Experimental and Theoretical Study of the Mechanoluminescence of ZnS:Mn Nanoparticles

We report the synthesis and mechanoluminescence (ML) of manganese-doped zinc sulfide (ZnS) nanoparticles. Clusters of ZnS:Mn nanocrystals were prepared by chemical precipitation, by mixing of solutions of zinc chloride, sodium sulfide, and manganese chloride. Mercaptoethanol (ME) was used as capping agent, to modify the surface of the nanoparticles and prevent their growth. The particle size of the nanocrystals, measured by use of x-ray diffraction and transmission electron microscopy, was in the range 2–5 nm. The ZnS:Mn nanoparticles were deformed impulsively by dropping a load from a fixed height. The ML intensity of ZnS:Mn nanocrystals increased with increasing mechanical stress i.e. with increasing impact velocity.
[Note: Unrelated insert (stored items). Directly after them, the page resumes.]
(** * AI Code Reviewer & Mentor: the review backend and the scoring rules

    The Express backend (validators.js, authMiddleware.js, rateLimiter.js,
    errorHandler.js, aiService.js, models/Review.js, models/User.js,
    routes/reviews.js, routes/auth.js, server.js) is embedded as pure
    functions over an explicit store, with the conversions of JavaScript and
    of SQLite that its answers depend on.  The Python agent (scoring.py,
    agent.py) is documented but not part of the sources; its scorer and
    detector registry are modelled from the specification. *)

From Stdlib Require Import ZArith QArith Qround Qminmax Qabs Lia Lqa Permutation Ascii String.
From Stdlib Require Import DecimalString.
From Stdlib Require Import Sorted.
From stdpp Require Import base option list strings gmap sorting.

Local Open Scope string_scope.
Local Open Scope list_scope.
Local Open Scope Z_scope.

(** ** JavaScript built-ins used by the backend *)

Module Js.

(** Strings hold one [ascii] per UTF-16 code unit; the model covers the code
    units below 256.  [is_whitespace] is the class [\s] on that range. *)
Definition is_whitespace (c : ascii) : bool :=
  let n := N_of_ascii c in
  ((9 <=? n) && (n <=? 13) || (n =? 32) || (n =? 160))%N.

Fixpoint trimStart (s : string) : string :=
  match s with
  | String c r => if is_whitespace c then trimStart r else s
  | EmptyString => EmptyString
  end.

Fixpoint trimEnd (s : string) : string :=
  match s with
  | String c r =>
      match trimEnd r with
      | EmptyString => if is_whitespace c then EmptyString else String c EmptyString
      | r' => String c r'
      end
  | EmptyString => EmptyString
  end.

(** [str.replace(/^\s+|\s+$/g, '')], which is what validator's [trim] does. *)
Definition trim (s : string) : string := trimEnd (trimStart s).

(** [s.startsWith(p)] *)
Definition startsWith (s p : string) : bool := String.prefix p s.

(** [s.substring(n)] for [0 <= n]. *)
Fixpoint substring (n : nat) (s : string) : string :=
  match n, s with
  | O, _ => s
  | S n', String _ r => substring n' r
  | S _, EmptyString => EmptyString
  end.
The impact velocity-dependence of maximum ML intensity, Im, and total ML intensity, IT, are discussed. The effect of crystal size on the ML intensity–time curve is also discussed. ML intensity initially increases with increasing concentration of Mn in the samples, reaches an optimum value at a specific concentration of Mn, then decreases with further increasing concentration of Mn in the nanocrystals. The theory of the ML of nanoparticles is also discussed.